*Aim of the task:* Set down the line containing "#[local] Hint Resolve simc_pick_next_task" and every line that follows it in the listing below, exactly as written and with nothing added.
◇ ◇ ◇ ◇
(** ** Rules *)

Lemma runs_get_se s p e (Q : sched_entity -> sched_state -> Prop) :
  ss_ents s !! p = Some e -> Q e s -> runs (get_se p) s Q.
Proof. intros E HQ. by apply (runs_deref _ _ e). Qed.

Lemma runs_put_se s p e e' (Q : unit -> sched_state -> Prop) :
  ss_ents s !! p = Some e -> Q tt (set_ss_ents (<[p := e']> (ss_ents s)) s) -> runs (put_se p e') s Q.
Proof. intros E HQ. apply runs_bind, (runs_deref _ _ e); [done|]. by apply runs_modify. Qed.

Lemma runs_upd_se s p e f (Q : unit -> sched_state -> Prop) :
  ss_ents s !! p = Some e -> Q tt (set_ss_ents (<[p := f e]> (ss_ents s)) s) -> runs (upd_se p f) s Q.
Proof. intros E HQ. apply runs_bind, (runs_get_se _ _ e); [done|]. by apply (runs_put_se _ _ e). Qed.

Lemma runs_get_rq s (Q : cfs_rq -> sched_state -> Prop) : Q (ss_rq s) s -> runs get_rq s Q.
Proof. apply runs_gets. Qed.

Lemma runs_put_rq s q (Q : unit -> sched_state -> Prop) : Q tt (set_ss_rq q s) -> runs (put_rq q) s Q.
Proof. apply runs_modify. Qed.

Lemma runs_upd_rq s f (Q : unit -> sched_state -> Prop) : Q tt (set_ss_rq (f (ss_rq s)) s) -> runs (upd_rq f) s Q.
Proof. intros HQ. by apply runs_bind, runs_get_rq, runs_put_rq. Qed.

(** Changes of an entity or of the run queue that do not matter. *)
Definition plain_se (f : sched_entity -> sched_entity) : Prop :=
  forall e, on_rq (f e) = on_rq e /\ weight (se_load (f e)) = weight (se_load e).
Definition plain_rq (f : cfs_rq -> cfs_rq) : Prop :=
  forall q, min_vruntime (f q) = min_vruntime q /\ rb_leftmost (f q) = rb_leftmost q /\ tasks (f q) = tasks q /\
    nr_running (f q) = nr_running q /\ weight (cfs_load (f q)) = weight (cfs_load q) /\ cfs_curr (f q) = cfs_curr q /\
    (cfs_next (f q) = 0 \/ cfs_next (f q) = cfs_next q) /\ (cfs_last (f q) = 0 \/ cfs_last (f q) = cfs_last q).

Lemma same_put_se vs s p e e' :
  ss_ents s !! p = Some e -> on_rq e' = on_rq e -> weight (se_load e') = weight (se_load e) ->
  p ∈ vs \/ vruntime e' = vruntime e -> same vs s (set_ss_ents (<[p := e']> (ss_ents s)) s).
Proof.
  intros E Ho Hw Hv. split; cbn; auto; intros x; intros; destruct (decide (x = p)) as [->|Hx];
    rewrite ?lookup_insert_eq, ?lookup_insert_ne, ?E by done; cbn; try done.
  - by rewrite Ho.
  - by rewrite Hw.
  - destruct Hv as [|Hv]; [done|by rewrite Hv].
Qed.

Lemma same_put_rq vs s f : plain_rq f -> same vs s (set_ss_rq (f (ss_rq s)) s).
Proof. intros Hf. destruct (Hf (ss_rq s)) as (?&?&?&?&?&?&?&?). by split. Qed.

(** [m] runs where the entities [ps] exist, and changes only what does not
    matter. *)
Definition keeps {A} (vs : gset Z) (ps : list Z) (m : M sched_state A) : Prop :=
  forall s, Forall (entity_of s) ps -> runs m s (fun _ s' => same vs s s').

Lemma same_entities vs s s' ps : same vs s s' -> Forall (entity_of s) ps -> Forall (entity_of s') ps.
Proof. intros H Hp. eapply Forall_impl; [exact Hp|]. intros p. by rewrite (same_entity _ _ _ _ H). Qed.

Lemma keeps_ret {A} vs ps (a : A) : keeps vs ps (ret a).
Proof. intros s _. by apply runs_ret. Qed.

Lemma keeps_bind {A B} vs ps (m : M sched_state A) (k : A -> M sched_state B) :
  keeps vs ps m -> (forall a, keeps vs ps (k a)) -> keeps vs ps (bind m k).
Proof.
  intros Hm Hk s Hs. apply runs_bind. apply (runs_mono _ _ _ _ (Hm s Hs)). intros a s' H. cbn in H.
  apply (runs_mono _ _ _ _ (Hk a s' (same_entities _ _ _ _ H Hs))). intros _ s'' H'. by transitivity s'.
Qed.

Lemma keeps_if {A} vs ps (b : bool) (m1 m2 : M sched_state A) :
  keeps vs ps m1 -> keeps vs ps m2 -> keeps vs ps (if b then m1 else m2).
Proof. by destruct b. Qed.

Lemma keeps_get_rq vs ps : keeps vs ps get_rq.
Proof. intros s _. by apply runs_get_rq. Qed.

Lemma keeps_get_se vs ps p : p ∈ ps -> keeps vs ps (get_se p).
Proof.
  intros Hp s Hs. destruct (proj1 (Forall_forall _ _) Hs p Hp) as [e E]. by apply (runs_get_se _ _ e).
Qed.

Lemma keeps_upd_se vs ps p f :
  p ∈ ps -> plain_se f -> p ∈ vs \/ (forall e, vruntime (f e) = vruntime e) -> keeps vs ps (upd_se p f).
Proof.
  intros Hp Hf Hv s Hs. destruct (proj1 (Forall_forall _ _) Hs p Hp) as [e E]. apply (runs_upd_se _ _ e _ _ E).
  destruct (Hf e). apply (same_put_se _ _ _ e); naive_solver.
Qed.

Lemma keeps_upd_rq vs ps f : plain_rq f -> keeps vs ps (upd_rq f).
Proof. intros Hf s Hs. apply runs_upd_rq. by apply same_put_rq. Qed.

Lemma weight_calc_delta d w lw : weight (calc_delta_mine d w lw).2 = weight lw.
Proof. unfold calc_delta_mine. cbn. by destruct (inv_weight lw =? 0). Qed.

(** The weighted time of an entity. *)
Definition delta_fair (delta : Z) (e : sched_entity) : Z :=
  if negb (weight (se_load e) =? NICE_0_LOAD) then (calc_delta_mine delta NICE_0_LOAD (se_load e)).1 else delta.

Lemma runs_calc_delta_fair s p e delta :
  ss_ents s !! p = Some e -> runs (calc_delta_fair delta p) s (fun d s' => d = delta_fair delta e /\ same ∅ s s').
Proof.
  intros E. unfold calc_delta_fair, delta_fair. apply runs_bind, (runs_get_se _ _ e); [done|].
  case_match; [|by apply runs_ret]. pose proof (weight_calc_delta delta NICE_0_LOAD (se_load e)) as Hw.
  destruct (calc_delta_mine delta NICE_0_LOAD (se_load e)) as [d lw]. cbn in Hw |- *.
  apply runs_bind, (runs_put_se _ _ e); [done|]. apply runs_ret. split; [done|].
  apply (same_put_se _ _ _ e); auto.
Qed.

Lemma keeps_calc_delta_fair vs ps delta p : p ∈ ps -> keeps vs ps (calc_delta_fair delta p).
Proof.
  intros Hp s Hs. destruct (proj1 (Forall_forall _ _) Hs p Hp) as [e E].
  apply (runs_mono _ _ _ _ (runs_calc_delta_fair _ _ _ delta E)). intros d s' [_ H]. by eapply same_mono, H.
Qed.

Create HintDb keeps.
#[export] Hint Resolve keeps_ret keeps_get_rq keeps_get_se keeps_calc_delta_fair : keeps.
#[export] Hint Extern 1 (_ ∈ _) => set_solver : keeps.
#[export] Hint Extern 1 (plain_rq _) => intros ?; cbn; auto 12 : keeps.
#[export] Hint Extern 1 (plain_se _) => intros ?; cbn; auto : keeps.
#[export] Hint Extern 1 (_ \/ (forall e, vruntime _ = vruntime e)) => first [left; set_solver|right; reflexivity] : keeps.

Ltac keeps_go :=
  cbv zeta; repeat (first [ solve [eauto with keeps] | apply keeps_upd_se; [auto with keeps..]
    | apply keeps_upd_rq; [auto with keeps] | apply keeps_bind; [|intros ?] | apply keeps_if | case_match ]; cbv zeta).

Section Ops.
  Context (sys : sysctl).
(* ===== verification/SchedInv.v ===== *)
(** The core of the scheduler keeps to the protocol of the fair class.

    The core runs on the specification of [CfsSpec.v]; its calls of the class
    are checked first, and a call with virtual runtimes outside of the window
    ends the run with [Horizon].  Whether a call is legal is not checked but
    proved. *)
From S2P Require Import Prelude Wp Cfs CfsSpec CfsInv CfsOps CfsRun SchedCore.

(** ** Runs up to the horizon *)

Definition runsH {S A} (m : M S A) (s : S) (Q : A -> S -> Prop) : Prop := m s = Err Horizon \/ runs m s Q.

Section RunsH.
  Context {S : Type}.

Lemma runsH_runs {A} (m : M S A) s Q : runs m s Q -> runsH m s Q.
Proof. by right. Qed.

Lemma runsH_ret {A} (a : A) s (Q : A -> S -> Prop) : Q a s -> runsH (ret a) s Q.
Proof. intros HQ. by apply runsH_runs, runs_ret. Qed.

Lemma runsH_bind {A B} (m : M S A) (k : A -> M S B) s Q :
  runsH m s (fun a s' => runsH (k a) s' Q) -> runsH (let! a := m in k a) s Q.
Proof.
  intros [E|(a & s' & E & [E'|(b & s'' & E' & HQ)])].
  - left. unfold bind. by rewrite E.
  - left. by rewrite (bind_ok _ _ _ _ _ E).
  - right. exists b, s''. by rewrite (bind_ok _ _ _ _ _ E).
Qed.

Lemma runsH_mono {A} (m : M S A) s (Q Q' : A -> S -> Prop) :
  runsH m s Q -> (forall a s', Q a s' -> Q' a s') -> runsH m s Q'.
Proof. intros [E|HQ] Hm; [by left|right]. by eapply runs_mono. Qed.
End RunsH.

(** ** A view of the state *)

(** What the core's decisions depend on, per task. *)
Record task_core : Type := mk_tc { tc_state : Z; tc_freezing : bool; tc_prio : Z; tc_sig : bool; tc_kill : bool }.
Definition core_of (t : task_struct) : task_core :=
  mk_tc (state t) (freezing t) (static_prio t) (sig_pending t) (kill_pending t).

Abbreviation core_state := (sched_state * rq)%type.

(** The run queue is ready; [on] and [ts] describe the tasks, [c] is the running
    entity, [k] the running task, [n] and [u] are the counters. *)
Record at_view (x : core_state) (on : Z -> option bool) (ts : Z -> option task_core) (c k n u : Z) : Prop := {
  at_ready : Ready x.1;
  at_on : forall p, on_of x.1 p = on p;
  at_ts : forall p, core_of <$> rq_tasks x.2 !! p = ts p;
  at_c : cfs_curr (ss_rq x.1) = c;
  at_k : rq_curr x.2 = k;
  at_n : rq_nr_running x.2 = n;
  at_u : nr_uninterruptible x.2 = u;
}.

Definition put_at {A} (p : Z) (v : A) (f : Z -> option A) (x : Z) : option A := if x =? p then Some v else f x.

Section Views.
  Context (sys : sysctl).

(** The calls of the class, checked. *)
Definition checked (o : sched_op) : M sched_state Z := fun s => if fits s o then run_op sys o s else Err Horizon.

Lemma zoom_runsH {A} (m : M sched_state A) (x : core_state) Q :
  runsH m x.1 (fun a s => Q a (s, x.2)) -> runsH (cfs m) x Q.
Proof.
  unfold cfs. intros [E|(a & s' & E & HQ)].
  - left. unfold zoom. by rewrite E.
  - right. exists a, (s', x.2). by rewrite (zoom_ok _ _ _ _ _ _ E).
Qed.

Lemma call_ok x on ts c k n u o :
  at_view x on ts c k n u -> legal x.1 o = true ->
  runsH (call_class checked o) x (fun r x' =>
    at_view x' (match o with EnqueueTask p _ _ => mark p true on | DequeueTask p _ => mark p false on | _ => on end)
      ts (match o with PickNextTask => r | PutPrevTask => 0 | SetCurrTask p => p | _ => c end) k n u /\
    match o with
    | PickNextTask => if nr_running (ss_rq x.1) =? 0 then r = 0 else on r = Some true /\ fair_choice sys x.1 r
    | _ => r = 0
    end).
Proof.
  intros [R Ho Ht Hc Hk Hn Hu] L. apply zoom_runsH. unfold checked. destruct (fits x.1 o) eqn:F; [right|left; by rewrite F].
  destruct (run_op_ok sys x.1 o R L F) as (r & s' & E & R' & [A1 A2 _ _] & Hf). exists r, s'. rewrite F. split; [done|]. split.
  - split; try done; cbn [fst].
    + intros p. rewrite A2. destruct o; cbn; auto; unfold mark; by case_match.
    + rewrite A1. by destruct o.
  - destruct o; try done. case_match; [done|]. destruct Hf as [Hq Hf]. split; [|done]. rewrite <-Ho. by apply queued_on.
Qed.
(** The search keeps what is not after the new entity before the hole, and
    what is after it behind the hole. *)
Lemma hwp_enqueue_loop s key fuel k t :
  (length (elements t) < fuel)%nat -> Forall (fun n => is_Some (ss_ents s !! rb_entry n)) (elements t) ->
  sorted (node_key s) (elements (plug k t)) ->
  Forall (fun n => node_key s n <= key) (before k) -> Forall (fun n => key < node_key s n) (after k) ->
  pointsto cfs (DfracOwn 1) (obj (ss_rq s)) ∗ entities (ss_ents s) ∗ rbtree (tasks_timeline cfs) (plug k t) ⊢
  hwp (loop fuel (enqueue_round cfs key) (link_of (tasks_timeline cfs) k, parent k, bool_decide (before k = []))) (fun res =>
    ∃ k', ⌜res = (link_of (tasks_timeline cfs) k', parent k', bool_decide (before k' = [])) /\ plug k' Leaf = plug k t /\
      Forall (fun n => node_key s n <= key) (before k') /\ Forall (fun n => key < node_key s n) (after k')⌝ ∗
    pointsto cfs (DfracOwn 1) (obj (ss_rq s)) ∗ entities (ss_ents s) ∗ rbtree (tasks_timeline cfs) (plug k t)).
Proof.
  revert k t. induction fuel as [|fuel IH]; intros k t Hf He Hs Hb Ha; [lia|]. cbn [loop]. iIntros "(Hq & He & Ht)".
  iDestruct (rbtree_plug with "Ht") as "[Hk Ht]". do 2 iApply hwp_bind. iApply (hwp_read_link with "Hk"). iIntros "Hk".
  destruct t as [|c l x r].
  { cbn [ptr]. rw Z.eqb_refl. do 2 iApply hwp_ret. iExists k. iFrame. iSplit; [done|]. iApply rbtree_plug. iFrame. }
  iAssert ⌜valid x⌝%I as %Hx. { iDestruct "Ht" as "([[% %] _] & _)". done. }
  cbn [ptr]. rw (proj2 (Z.eqb_neq x NULL) (valid_nonzero x Hx)).
  iAssert (rbtree (tasks_timeline cfs) (plug k (Node c l x r))) with "[Hk Ht]" as "Ht". { iApply rbtree_plug. iFrame. }
  cbn [elements] in He, Hf. rw length_app in Hf. cbn in Hf. apply Forall_app in He as [Hel [Hex Her]%Forall_cons].
  destruct Hex as [e Ee]. iDestruct (big_sepM_lookup_acc _ _ _ _ Ee with "He") as "[Hx He]".
  iApply hwp_bind. iApply (hwp_load with "Hx"). iIntros "Hx". iDestruct ("He" with "Hx") as "He".
  iApply hwp_bind. iApply (hwp_load with "Hq"). iIntros "Hq".
  assert (Hkx : entity_key (ss_rq s) e = node_key s x) by (unfold node_key, key_of; by rw Ee).
  rw Hkx. pose proof (elements_plug k (Node c l x r)) as Hep. cbn [elements] in Hep.
  pose proof Hs as Hs0. rw Hep -!app_assoc app_assoc in Hs0. cbn in Hs0. apply sorted_middle in Hs0 as [Hs1 Hs2].
  apply Forall_app in Hs1 as [_ Hs1]. apply Forall_app in Hs2 as [Hs2 _].
  destruct (Z.ltb_spec key (node_key s x)) as [Hlt|Hge]; iApply hwp_ret.
  - iApply (IH (Frame L c x r :: k) l with "[$]"); [lia|done|done|done|]. cbn. constructor; [done|].
    apply Forall_app. split; [|done]. eapply Forall_impl; [exact Hs2|]. cbn. lia.
  - assert (Hn : bool_decide (before (Frame R c x l :: k) = []) = false)
      by (apply bool_decide_eq_false_2; cbn; by destruct (before k), (elements l)).
    rw (_ : (Right_link x, x, false) = (Right_link x, x, bool_decide (before (Frame R c x l :: k) = []))); [|by rw Hn].
    iApply (IH (Frame R c x l :: k) r with "[$]"); [lia|done|done| |done]. cbn. apply Forall_app. split; [done|].
    apply Forall_app. split; [eapply Forall_impl; [exact Hs1|]; cbn; lia|by constructor].
Qed.

Lemma rb_entry_run_node p : rb_entry (run_node p) = p.
Proof. unfold rb_entry, run_node. lia. Qed.
(* ===== verification/SchedRefine.v ===== *)
(** The core of the scheduler on the run queue in the heap does what it does on
    the list.

    A computation of the core with the rest [r] of the run queue is a
    computation on the run queue of the fair class that returns the new rest;
    the simulation of [CfsRefine.v] is used for these. *)
From iris.proofmode Require Import proofmode environments.
From iris.base_logic Require Import lib.gen_heap.
From S2P Require Import Prelude Wp Heap HeapLogic Rbtree RbtreeSpec RbtreeProof RbtreeWalk RbtreeInsert RbtreeErase.
From S2P Require Import Cfs CfsSpec CfsRun SchedCore SchedInv SchedRun CfsTree CfsRefine.

Create HintDb simc.

Definition run_at {S A} (r : rq) (m : M (S * rq) A) : M S (A * rq) := fun s =>
  match m (s, r) with
  | Ok (a, (s', r')) => Ok ((a, r'), s')
  | Err f => Err f
  end.

Lemma run_at_bind {S A B} r (m : M (S * rq) A) (k : A -> M (S * rq) B) s :
  run_at r (bind m k) s = bind (run_at r m) (fun y => run_at y.2 (k y.1)) s.
Proof. unfold run_at, bind. by destruct (m (s, r)) as [[a [s' r']]|f]. Qed.

Section Refine.
  Context {V : Type} {HN : Holds V rb_node} {HR : Holds V rb_root} {HE : Holds V sched_entity} {HQ : Holds V cfs_rq}.
  Context {Σ : gFunctors} `{!gen_heapGS Z V Σ} (queue : Z).

(** ** Simulation *)

Definition simc {A} (m : M (gmap Z V * rq) A) (m' : M core_state A) : Prop :=
  forall r, sim queue (run_at r m) (run_at r m').

Lemma sim_ext {A} (m1 m2 : M (gmap Z V) A) m1' m2' :
  (forall h, m1 h = m2 h) -> (forall s, m1' s = m2' s) -> sim queue m2 m2' -> sim queue m1 m1'.
Proof.
  intros Hm Hm' Hs s a s' E. rw Hm' in E. rw (Hs _ _ _ E). unfold hwp. iIntros "H" (h) "Hh". rw Hm. by iApply "H".
Qed.

Lemma simc_ret {A} (a : A) : simc (ret a) (ret a).
Proof. intros r. apply sim_ret. Qed.

Lemma simc_bind {A B} (m : M (gmap Z V * rq) A) m' (k : A -> M (gmap Z V * rq) B) k' :
  simc m m' -> (forall a, simc (k a) (k' a)) -> simc (bind m k) (bind m' k').
Proof.
  intros Hm Hk r. eapply sim_ext; [intros h; apply run_at_bind|intros s; apply run_at_bind|].
  apply sim_bind; [apply Hm|intros [a r']; apply Hk].
Qed.

Lemma simc_if {A} (b : bool) (m1 m2 : M (gmap Z V * rq) A) m1' m2' :
  simc m1 m1' -> simc m2 m2' -> simc (if b then m1 else m2) (if b then m1' else m2').
Proof. by destruct b. Qed.

Lemma simc_cfs {A} (m : M (gmap Z V) A) m' : sim queue m m' -> simc (cfs m) (cfs m').
Proof.
  intros Hm r. eapply (sim_ext _ (bind m (fun a => ret (a, r))) _ (bind m' (fun a => ret (a, r)))).
  - intros h. unfold run_at, cfs, zoom, bind. cbn. by destruct (m h) as [[a h']|f].
  - intros s. unfold run_at, cfs, zoom, bind. cbn. by destruct (m' s) as [[a s']|f].
  - apply sim_bind; [done|]. intros a. apply sim_ret.
Qed.

Lemma simc_get_this : simc get_this get_this.
Proof. intros r. apply (sim_ret queue (r, r)). Qed.

Lemma simc_upd_this f : simc (upd_this f) (upd_this f).
Proof. intros r. apply (sim_ret queue (tt, f r)). Qed.

Lemma simc_deref {A} (f : rq -> option A) : simc (deref (fun x => f x.2)) (deref (fun x => f x.2)).
Proof.
  intros r. unfold deref, run_at. cbn [snd]. destruct (f r) as [a|]; [apply (sim_ret queue (a, r))|]. by intros s a s'.
Qed.

(** ** The functions of the core *)

  Context (sys : sysctl).
Abbreviation tree := (tree_sched queue).
Abbreviation tree_call := (run_op (H := tree) sys).

Lemma simc_call o : simc (call_class tree_call o) (call_class (checked sys) o).
Proof.
  apply simc_cfs. intros s a s'. unfold checked. case_match; [|done]. apply sim_run_op.
Qed.

Lemma simc_get_task p : simc (get_task p) (get_task p).
Proof. apply (simc_deref (fun r => rq_tasks r !! p)). Qed.

Lemma simc_zget {A} (l : list A) i : simc (deref (fun _ => zget l i)) (deref (fun _ => zget l i)).
Proof. apply (simc_deref (fun _ => zget l i)). Qed.

Lemma simc_get_se p : simc (cfs (get_se (Sched := tree) p)) (cfs (get_se p)).
Proof. apply simc_cfs, sim_get_se. Qed.
Lemma simc_upd_se p f : simc (cfs (upd_se (H := tree) p f)) (cfs (upd_se p f)).
Proof. apply simc_cfs, sim_upd_se. Qed.
Lemma simc_get_rq : simc (cfs (get_rq (Sched := tree))) (cfs get_rq).
Proof. apply simc_cfs, sim_get_rq. Qed.
Lemma simc_upd_rq f : simc (cfs (upd_rq (H := tree) f)) (cfs (upd_rq f)).
Proof. apply simc_cfs, sim_upd_rq. Qed.
Lemma simc_resched : simc (cfs (resched_task (H := tree))) (cfs resched_task).
Proof. apply simc_cfs, sim_upd_rq. Qed.

Ltac simc_step :=
  first [ apply simc_ret | apply simc_get_this | apply simc_upd_this | apply simc_get_task | apply simc_call | apply simc_zget
        | apply simc_get_se | apply simc_upd_se | apply simc_get_rq | apply simc_upd_rq | apply simc_resched
        | solve [eauto with simc] | apply simc_bind; [|intros ?] | apply simc_if | case_match ].
Ltac simc_go := cbv zeta; repeat (simc_step; cbv zeta).

Lemma simc_upd_task p f : simc (upd_task p f) (upd_task p f).
Proof. unfold upd_task. simc_go. Qed.
#[local] Hint Resolve simc_upd_task : simc.

Lemma simc_update_rq_clock now : simc (update_rq_clock (H := tree) tree_call now) (update_rq_clock (checked sys) now).
Proof. unfold update_rq_clock. simc_go. Qed.
#[local] Hint Resolve simc_update_rq_clock : simc.

Lemma simc_clock_at now : simc (clock_at (H := tree) now) (clock_at now).
Proof. unfold clock_at. simc_go. Qed.
#[local] Hint Resolve simc_clock_at : simc.

Lemma simc_set_load_weight p : simc (set_load_weight (H := tree) p) (set_load_weight p).
Proof. unfold set_load_weight. simc_go. Qed.
#[local] Hint Resolve simc_set_load_weight : simc.

Lemma simc_enqueue_task p wakeup : simc (enqueue_task (H := tree) tree_call p wakeup) (enqueue_task (checked sys) p wakeup).
Proof. unfold enqueue_task. simc_go. Qed.
#[local] Hint Resolve simc_enqueue_task : simc.

Lemma simc_dequeue_task p sleep : simc (dequeue_task (H := tree) sys tree_call p sleep) (dequeue_task sys (checked sys) p sleep).
Proof. unfold dequeue_task. simc_go. Qed.
#[local] Hint Resolve simc_dequeue_task : simc.

Lemma simc_effective_prio p : simc (effective_prio (H := tree) p) (effective_prio p).
Proof. unfold effective_prio. simc_go. Qed.
#[local] Hint Resolve simc_effective_prio : simc.

Lemma simc_activate_task p wakeup : simc (activate_task (H := tree) tree_call p wakeup) (activate_task (checked sys) p wakeup).
Proof. unfold activate_task. simc_go. Qed.
#[local] Hint Resolve simc_activate_task : simc.

Lemma simc_deactivate_task p sleep : simc (deactivate_task (H := tree) sys tree_call p sleep) (deactivate_task sys (checked sys) p sleep).
Proof. unfold deactivate_task. simc_go. Qed.
#[local] Hint Resolve simc_deactivate_task : simc.

Lemma simc_check_preempt_curr p fork : simc (check_preempt_curr (H := tree) tree_call p fork) (check_preempt_curr (checked sys) p fork).
Proof. unfold check_preempt_curr. simc_go. Qed.
#[local] Hint Resolve simc_check_preempt_curr : simc.

Lemma simc_account_wakeup : simc (account_wakeup (H := tree)) (account_wakeup).
Proof. unfold account_wakeup. simc_go. Qed.
#[local] Hint Resolve simc_account_wakeup : simc.

Lemma simc_try_to_wake_up p mask now now' irq : simc (try_to_wake_up (H := tree) tree_call p mask now now' irq) (try_to_wake_up (checked sys) p mask now now' irq).
Proof. unfold try_to_wake_up. simc_go. Qed.
#[local] Hint Resolve simc_try_to_wake_up : simc.

Lemma simc_raw_sched_fork p : simc (__sched_fork (H := tree) sys p) (__sched_fork sys p).
Proof. unfold __sched_fork. simc_go. Qed.
#[local] Hint Resolve simc_raw_sched_fork : simc.

Lemma simc_reset_prio p t : simc (reset_prio (H := tree) p t) (reset_prio p t).
Proof. unfold reset_prio. simc_go. Qed.
#[local] Hint Resolve simc_reset_prio : simc.

Lemma simc_sched_fork p now : simc (sched_fork (H := tree) sys tree_call p now) (sched_fork sys (checked sys) p now).
Proof. unfold sched_fork. simc_go. Qed.
#[local] Hint Resolve simc_sched_fork : simc.

Lemma simc_wake_up_new_task p now : simc (wake_up_new_task (H := tree) tree_call p now) (wake_up_new_task (checked sys) p now).
Proof. unfold wake_up_new_task. simc_go. Qed.
#[local] Hint Resolve simc_wake_up_new_task : simc.

Lemma simc_scheduler_tick now : simc (scheduler_tick (H := tree) tree_call now) (scheduler_tick (checked sys) now).
Proof. unfold scheduler_tick. simc_go. Qed.
#[local] Hint Resolve simc_scheduler_tick : simc.

Lemma simc_set_user_nice p nice now : simc (set_user_nice (H := tree) sys tree_call p nice now) (set_user_nice sys (checked sys) p nice now).
Proof. unfold set_user_nice. simc_go. Qed.
#[local] Hint Resolve simc_set_user_nice : simc.

Lemma simc_put_prev_task p : simc (put_prev_task tree_call p) (put_prev_task (checked sys) p).
Proof. unfold put_prev_task. simc_go. Qed.
#[local] Hint Resolve simc_put_prev_task : simc.

Lemma simc_pick_next_task : simc (pick_next_task (H := tree) tree_call) (pick_next_task (checked sys)).
Proof. unfold pick_next_task. simc_go. Qed.
#[local] Hint Resolve simc_pick_next_task : simc.

Lemma simc_schedule now active : simc (schedule (H := tree) sys tree_call now active) (schedule sys (checked sys) now active).
Proof. unfold schedule. simc_go. Qed.
#[local] Hint Resolve simc_schedule : simc.

Lemma simc_sys_sched_yield now now' : simc (sys_sched_yield (H := tree) sys tree_call now now') (sys_sched_yield sys (checked sys) now now').
Proof. unfold sys_sched_yield. simc_go. Qed.
#[local] Hint Resolve simc_sys_sched_yield : simc.

Lemma simc_set_current_state st : simc (set_current_state st) (set_current_state st).
Proof. unfold set_current_state. simc_go. Qed.
#[local] Hint Resolve simc_set_current_state : simc.

Lemma simc_run_core o : simc (run_core (H := tree) sys tree_call o) (run_core sys (checked sys) o).
Proof. unfold run_core. destruct o; simc_go. Qed.
#[local] Hint Resolve simc_run_core : simc.

Lemma simc_run_cores l : simc (run_cores (H := tree) sys tree_call l) (run_cores sys (checked sys) l).
Proof. induction l as [|o l IH]; cbn [run_cores]; simc_go. Qed.
End Refine.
◇ ◇ ◇ ◇
*Exercise answer:*
#[local] Hint Resolve simc_pick_next_task : simc.

Lemma simc_schedule now active : simc (schedule (H := tree) sys tree_call now active) (schedule sys (checked sys) now active).
Proof. unfold schedule. simc_go. Qed.
#[local] Hint Resolve simc_schedule : simc.

Lemma simc_sys_sched_yield now now' : simc (sys_sched_yield (H := tree) sys tree_call now now') (sys_sched_yield sys (checked sys) now now').
Proof. unfold sys_sched_yield. simc_go. Qed.
#[local] Hint Resolve simc_sys_sched_yield : simc.

Lemma simc_set_current_state st : simc (set_current_state st) (set_current_state st).
Proof. unfold set_current_state. simc_go. Qed.
#[local] Hint Resolve simc_set_current_state : simc.

Lemma simc_run_core o : simc (run_core (H := tree) sys tree_call o) (run_core sys (checked sys) o).
Proof. unfold run_core. destruct o; simc_go. Qed.
#[local] Hint Resolve simc_run_core : simc.

Lemma simc_run_cores l : simc (run_cores (H := tree) sys tree_call l) (run_cores sys (checked sys) l).
Proof. induction l as [|o l IH]; cbn [run_cores]; simc_go. Qed.
End Refine.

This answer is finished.